Cette proposition, iconoclaste et controversée, veut surtout ouvrir les débats.

Et ceux-ci ne manquent pas.

Et d’abord celui de savoir si le télétravail est vraiment un luxe. La réalité de celui-ci n’est pas la même pour un couple vivant dans un appartement d’une soixantaine de mètres carrés que pour un célibataire – ou un télétravailleur isolé – dans son duplex de 160 mètres carrés. «Le télétravail à domicile peut obliger les proches du travailleur vivant avec lui à modifier leurs comportements domestiques, ce qui peut être une source de conflit», ajoute Michel-Edouard Ruben.

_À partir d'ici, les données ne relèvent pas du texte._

(* ===== verification/WebSocketHub.v ===== *)
(** * internal/controlplane/websocket.go: the hub of the live view

    Several goroutines share the hub: its loop [Run], one goroutine per call of
    BroadcastToCampaign, a reader and a writer per connection, and short-lived ones that
    wait to unregister a client.  An [action] is a step of one of them, chosen by
    the scheduler; [hubStep] performs it ([None]: it is not enabled, the goroutine
    blocks).  Every theorem about all lists of actions covers all interleavings.

    A channel is the list of what it holds; [close] sets a flag, after which a send
    panics and a receive drains what is left.  The mutex is written only by [Run]:
    while it waits for the lock (program counters [Registering] and [Unregistering])
    it proceeds once no read-locked loop is under way.  A message is represented by
    the event it encodes: [json.Marshal] does not fail on the strings, numbers and maps of
    [WSEvent.Data].  What was written to a connection is its list of frames. *)

From S2P Require Import Prelude Effects Models Pipeline HexUtil.

(** ** State *)

(** The write pump: not running, waiting in its select, or writing a frame. *)
Inductive writer := Off | Waiting | Writing (frame : list WSEvent.t).

Record WSClient := mkClient {
  send : list WSEvent.t;
  closed : bool;
  topics : gset string;
  reading : bool;
  writing : writer;
  frames : list (list WSEvent.t)
}.

(** Where [Run] is. *)
Inductive hub_pc :=
| Select
| Registering (c : nat)
| Unregistering (c : nat)
| Broadcasting (e : WSEvent.t) (rest : list nat)
| Returned.

(** A call of BroadcastToCampaign inside its loop. *)
Record campaignLoop := mkLoop { lp_campaign : string; lp_event : WSEvent.t; lp_rest : list nat }.

Record WSHub := mkHub {
  clients : gset nat;
  broadcast : list WSEvent.t;
  register : list nat;      (** clients whose HandleWebSocket waits on [register] *)
  unregister : list nat;    (** goroutines that wait on [unregister] *)
  conns : gmap nat WSClient;
  pc : hub_pc;
  loops : list campaignLoop
}.
(** [campaign_id IN ?]; the loop that fills the map. *)
Definition CampaignStatsBatch (campaignIDs : list string) : M Sys (gmap string CampaignStats.t) :=
  match campaignIDs with
  | [] => ret ∅
  | _ =>
      do! rows <- mwrap "batch read campaign stats: %w"
        (query (fun d => filter (fun kv => fst kv ∈ campaignIDs) (map_to_list (campaign_stats d))));
      ret (foldl (fun out kv => <[fst kv := statsOfRow (snd kv)]> out) ∅ rows)
  end.

Definition viewOfRow (r : CardExecutionState.t) : CampaignCardView.t :=
  CampaignCardView.mk (CardExecutionState.CardID r) (CardExecutionState.Status r)
    (CardExecutionState.CurrentStep r) (CardExecutionState.RetryCount r)
    (default "" (CardExecutionState.LastMsgID r)) (CardExecutionState.LastError r)
    (CardExecutionState.UpdatedAt r).

Definition newer_first (a b : CardExecutionState.t) : Prop :=
  CardExecutionState.UpdatedAt b <= CardExecutionState.UpdatedAt a.
#[global] Instance newer_first_dec a b : Decision (newer_first a b).
Proof. unfold newer_first. apply _. Defined.

Definition ListCampaignCards (campaignID statusFilter : string) : M Sys (list CampaignCardView.t) :=
  do! rows <- mwrap "list campaign cards: %w" (query (fun d =>
    let latest := latestPerCard campaignID (card_execution_states d) in
    let latest := if bool_decide (statusFilter = "") then latest
                  else filter (fun r => CardExecutionState.Status r = statusFilter) latest in
    merge_sort newer_first latest));
  ret (viewOfRow <$> rows).

Definition ListFailedCardIDs (campaignID : string) : M Sys (list string) :=
  mwrap "list failed card IDs: %w" (query (fun d =>
    CardExecutionState.CardID <$>
      filter (fun r => CardExecutionState.Status r = "failed") (latestPerCard campaignID (card_execution_states d)))).

Definition QueryStore_GetCardState (cardID : string) : M Sys (option CardStateRecord.t) :=
  do! row <- try (do! o <- query (fun d => Coordination.latestRow cardID (card_execution_states d)); first o);
  match row with
  | Err e => if bool_decide (e = ErrRecordNotFound) then ret None
             else merr (Errorf "get card state: %w" [ArgErr e])
  | Panic p => mres (Panic p)
  | Ok row =>
      ret (Some (CardStateRecord.mk (CardExecutionState.CardID row) (Some (CardExecutionState.CampaignID row))
        (CardExecutionState.Status row) (CardExecutionState.CurrentStep row) (CardExecutionState.RetryCount row)
        (CardExecutionState.LastMsgID row) (CardExecutionState.LastSMPPID row) (CardExecutionState.LastError row)
        (CardExecutionState.UpdatedAt row)))
  end.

Pour les travailleurs concernés, le luxe se mesure aussi – surtout – en gain de qualité de vie. Mais il a déjà un coût. Laurent Mertz observe que les heures de transport économisées ont tendance à devenir des heures de travail en plus. Pire, les heures supplémentaires sont contestées par les employeurs, sous prétexte que ce temps gagné dans les transports. Une situation qui le révolte et qu’il appelle à faire cesser. Le télétravail pourrait même, selon lui, devenir une menace: «Entre télétravail et outsourcing, où est la limite? Ce qui peut se faire aujourd’hui depuis Thionville, Arlon où Trèves pourrait très bien se faire demain depuis Bombay…»

Pour lui, le télétravail n’est pas la panacée. «Pourquoi, alors, le taxer?»